THINK OF THEM AS DEMOCRAT OPERATIVES WITH BYLINES AND YOU WON’T GO FAR WRONG: Mainstream Media Scream: Media tries to delegitimize Trump’s victory. “Question is: Who did more to interfere in the integrity of the U.S. election? The American news media which forwarded its own ‘fake news’ to discredit Trump or, if Russia really is behind the hacking, Putin’s regime which disclosed some emails that revealed truths about what Clinton’s team thought of her opponents?”

NIALL FERGUSON: I was wrong on Brexit.

For years I have argued that Europe became the world’s most dynamic civilization after around 1500 partly because of political fragmentation and competition between multiple independent states. I have also argued that the rule of law — and specifically the English common law — was one of the “killer applications” of western civilization.

I was a staunch Thatcherite. I was a proud Eurosceptic. So what on earth, many old friends wondered, prompted me to take the side of “remain” in the referendum on EU membership?

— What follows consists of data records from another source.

(* ===== verification/Word32.v ===== *)
(** * 32-bit words

    The [u32] arithmetic that SHA-1 is written in: words are [Z] values in
    [0, 2^32), addition wraps around ([u32::wrapping_add]), rotation is
    [u32::rotate_left], and words are read from and written to big-endian
    bytes ([u32::from_be_bytes], [u32::to_be_bytes]). The lemmas give the
    range of every operation and the byte round trip. *)

From Stdlib Require Import List ZArith Lia.
From S2P Require Import Prelude.

Import ListNotations.
Local Open Scope Z_scope.

Definition in32 (x : Z) : Prop := 0 <= x < 2 ^ 32.

(** [u32::wrapping_add]. *)
Definition add32 (a b : Z) : Z := (a + b) mod 2 ^ 32.

(** [!x] on a [u32]. *)
Definition not32 (x : Z) : Z := Z.lxor x (Z.ones 32).

(** [u32::rotate_left] for [0 <= n <= 32]. *)
Definition rotl32 (n x : Z) : Z :=
  Z.lor (Z.shiftl x n mod 2 ^ 32) (Z.shiftr x (32 - n)).

(** [u32::from_be_bytes] on four bytes. *)
Definition be32_to_word (b0 b1 b2 b3 : byte) : Z :=
  Z.lor (Z.shiftl (byte_val b0) 24)
    (Z.lor (Z.shiftl (byte_val b1) 16)
       (Z.lor (Z.shiftl (byte_val b2) 8) (byte_val b3))).

(** [u32::to_be_bytes]. *)
Definition word_to_be32 (w : Z) : list byte :=
  [byte_of_Z (Z.shiftr w 24); byte_of_Z (Z.shiftr w 16);
   byte_of_Z (Z.shiftr w 8); byte_of_Z w].

(** [u64::to_be_bytes]. *)
Definition word_to_be64 (w : Z) : list byte :=
  word_to_be32 (Z.shiftr w 32) ++ word_to_be32 w.

(** ** Ranges *)

(** A non-negative [x] is below [2^n] exactly when its bits from [n] up
    are clear. *)
Lemma range_testbit (n x : Z) :
  0 <= n ->
  (0 <= x < 2 ^ n <-> 0 <= x /\ forall i, n <= i -> Z.testbit x i = false).
Proof.
  intros Hn. split.
  - intros [H0 H1]. split; [lia |]. intros i Hi.
    destruct (Z.eq_dec x 0) as [-> | Hx]; [apply Z.bits_0 |].
    apply Z.bits_above_log2; [lia |].
    apply Z.log2_lt_pow2 in H1; lia.
  - intros [H0 Hb]. split; [lia |].
    destruct (Z.lt_ge_cases x (2 ^ n)) as [Hlt | Hge]; [assumption | exfalso].
    assert (Hl : n <= Z.log2 x).
    { apply Z.log2_le_pow2; lia. }
    pose proof (Z.bit_log2 x ltac:(lia)) as Hbit.
    rewrite (Hb _ Hl) in Hbit. discriminate.
Qed.

Lemma add32_range (a b : Z) : in32 (add32 a b).
Proof. unfold in32, add32. apply Z.mod_pos_bound. lia. Qed.

Lemma add32_small (a b : Z) : 0 <= a + b < 2 ^ 32 -> add32 a b = a + b.
Proof. unfold add32. apply Z.mod_small. Qed.

(** The overflow behaviour of [u32::wrapping_add]: a sum of two
    words that does not fit in 32 bits is reduced by exactly [2^32]. *)
Lemma add32_wrap (a b : Z) :
  in32 a -> in32 b -> 2 ^ 32 <= a + b -> add32 a b = a + b - 2 ^ 32.
Proof.
  unfold in32, add32. intros Ha Hb Hs.
  rewrite <- (Z.mod_small (a + b - 2 ^ 32) (2 ^ 32)) by lia.
  replace (a + b) with (a + b - 2 ^ 32 + 1 * 2 ^ 32) at 1 by lia.
  apply Z.mod_add. lia.
Qed.

Lemma lor_range (a b : Z) : in32 a -> in32 b -> in32 (Z.lor a b).
Proof.
  unfold in32. intros Ha Hb.
  apply range_testbit in Ha, Hb; try lia. apply range_testbit; [lia |].
  split; [apply Z.lor_nonneg; lia |].
  intros i Hi. rewrite Z.lor_spec, (proj2 Ha i Hi), (proj2 Hb i Hi). reflexivity.
Qed.

Lemma lxor_range (a b : Z) : in32 a -> in32 b -> in32 (Z.lxor a b).
Proof.
  unfold in32. intros Ha Hb.
  apply range_testbit in Ha, Hb; try lia. apply range_testbit; [lia |].
  split; [apply Z.lxor_nonneg; lia |].
  intros i Hi. rewrite Z.lxor_spec, (proj2 Ha i Hi), (proj2 Hb i Hi). reflexivity.
Qed.

Lemma land_range (a b : Z) : in32 a -> in32 b -> in32 (Z.land a b).
Proof.
  unfold in32. intros Ha Hb.
  apply range_testbit in Ha, Hb; try lia. apply range_testbit; [lia |].
  split; [apply Z.land_nonneg; lia |].
  intros i Hi. rewrite Z.land_spec, (proj2 Ha i Hi). reflexivity.
Qed.

Lemma ones32_range : in32 (Z.ones 32).
Proof. unfold in32. rewrite Z.ones_equiv. cbn. lia. Qed.

Lemma not32_range (x : Z) : in32 x -> in32 (not32 x).
Proof. intros Hx. apply lxor_range; [exact Hx | exact ones32_range]. Qed.

Lemma rotl32_range (n x : Z) : 0 <= n <= 32 -> in32 x -> in32 (rotl32 n x).
Proof.
  intros Hn Hx. unfold rotl32. apply lor_range.
  - unfold in32. apply Z.mod_pos_bound. lia.
  - unfold in32 in *. split; [apply Z.shiftr_nonneg; lia |].
    rewrite Z.shiftr_div_pow2 by lia.
    assert (0 < 2 ^ (32 - n)) by (apply Z.pow_pos_nonneg; lia).
    apply Z.div_lt_upper_bound; [lia | nia].
Qed.

#[export] Hint Resolve add32_range lor_range lxor_range land_range
  not32_range rotl32_range : wsdb.

(** ** Big-endian bytes *)

Lemma word_to_be32_length (w : Z) : length (word_to_be32 w) = 4%nat.
Proof. reflexivity. Qed.

Lemma word_to_be64_length (w : Z) : length (word_to_be64 w) = 8%nat.
Proof. reflexivity. Qed.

A part of the answer is that I sincerely convinced myself that the costs of Brexit would outweigh the benefits. But I too readily trotted out the doom-laden projections of a post-Brexit recession from the International Monetary Fund, the Treasury, and others. I accused the proponents of Brexit of being “Angloonies” as opposed to Eurosceptics. My most desperate sally was to compare Brexit to a divorce — desperate not because the analogy is a bad one (it still fits rather well) but because I myself am divorced.

Why? The answer is partly that 14 years of living in the United States had taken their toll. Americans since the 1960s have wanted the Brits inside the EU to counterbalance the French, whom they do not trust. I had started to think that way. But a bigger factor — I must admit it — was my personal friendship with David Cameron and George Osborne. For the first time in my career, I wrote things about which I had my doubts in order to help my friends stay in power. That was wrong and I am sorry I did it.

I think if Ferguson spent more time here in Flyover Country, he’d find that the Americans who “wanted the Brits inside the EU” are mostly clustered in the Blue coastal enclaves, where many other bad ideas go to flourish.